## GOAL OF THE EXERCISE
For the entries below, state how many lines include the string "error", and write nothing besides that number.

## EXERCISE INPUTS
-.-.-
(** ** Payload codecs *)

(** The structured messages the store round-trips.  [protojson.Marshal]
    and [proto.Marshal] belong to the protobuf library; the store only
    relies on each of them returning bytes or an error. *)
Class ProtoMessage (M : Type) : Type := {
  protojson_Marshal : M -> result bytes;
  proto_Marshal : M -> result bytes;
  protojson_Unmarshal : bytes -> result M;
  proto_Unmarshal : bytes -> result M;
}.

(** ** Configuration *)

Module config_proto.

(** Modelled from the spec: the generated [config_proto] types are
    declared outside this file.  These are the datastore options the
    file reads; a field left unset reads as zero.  Each field holds a
    value of its Go type: the expiry is assigned to a [uint64], the
    others are converted with [int(...)] and fit an [int]. *)
Record DatastoreConfig : Type := mkDatastoreConfig {
  MemcacheExpirationSec : Z;
  MemcacheWriteMutationBuffer : Z;
  MemcacheWriteMutationWriters : Z;
  MemcacheDatastoreMaxSize : Z;
  MemcacheDatastoreMaxItemSize : Z;
  MemcacheDatastoreMaxDirSize : Z;
}.

(** [Datastore] is a pointer in the generated code; [None] is [nil]. *)
Record Config : Type := mkConfig {
  Datastore : option DatastoreConfig;
}.

End config_proto.
Import config_proto.

(** ** File based backend *)

(** Whether the operating system lets a filesystem call go through; the
    environment picks it for every call. *)
Inductive io_outcome : Type :=
| IoOk
| IoFail (e : error).

(** Modelled from the spec: [writeContentToFile] of the file based
    backend creates or replaces the file at the path. *)
Definition writeContentToFile (io : io_outcome) (urn : DSPathSpec)
    (data : bytes) (disk : gmap DSPathSpec bytes)
  : gmap DSPathSpec bytes * option error :=
  match io with
  | IoOk => (<[urn := data]> disk, None)
  | IoFail e => (disk, Some e)
  end.

(** Modelled from the spec: [readContentFromFile] returns the bytes or
    an error that tells a missing file from other I/O failures. *)
Definition readContentFromFile (io : io_outcome) (urn : DSPathSpec)
    (must_exist : bool) (disk : gmap DSPathSpec bytes) : result bytes :=
  match io with
  | IoFail e => Err e
  | IoOk =>
      match disk !! urn with
      | Some data => Ok data
      | None => if must_exist then Err ErrNotExist else Ok []
      end
  end.

(** Modelled from the spec: [file_based_imp.DeleteSubject] removes the
    file; deleting a missing file is not an error. *)
Definition file_based_DeleteSubject (io : io_outcome) (urn : DSPathSpec)
    (disk : gmap DSPathSpec bytes) : gmap DSPathSpec bytes * option error :=
  match io with
  | IoOk => (delete urn disk, None)
  | IoFail e => (disk, Some e)
  end.

(** ** Memcache core *)

(** The injected directory-metadata resolver.  The Go resolver returns a
    pointer into the directory cache; here it returns the object, and the
    caller updates the entry under the key of the directory it asked
    for. *)
Definition dir_resolver : Type :=
  DirectoryLRUCache -> DSPathSpec -> DirectoryLRUCache * result DirectoryMetadata.

(** The [MemcacheDatastore] struct as this file builds it, together with
    what [SetTimeout] and [SetCheckExpirationCallback] leave in it.
    Modelled from the spec: both setters are declared outside this file;
    they store the expiry window, a [time.Duration] in nanoseconds, and
    the predicate that exempts keys from expiry. *)
Record MemcacheDatastore : Type := mkMemcacheDatastore {
  data_cache : DataLRUCache;
  dir_cache : DirectoryLRUCache;
  get_dir_metadata : dir_resolver;
  expiry_timeout : Z;
  check_expiration : option (string -> bool);
}.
-.-.-
## TASK SOLUTION
6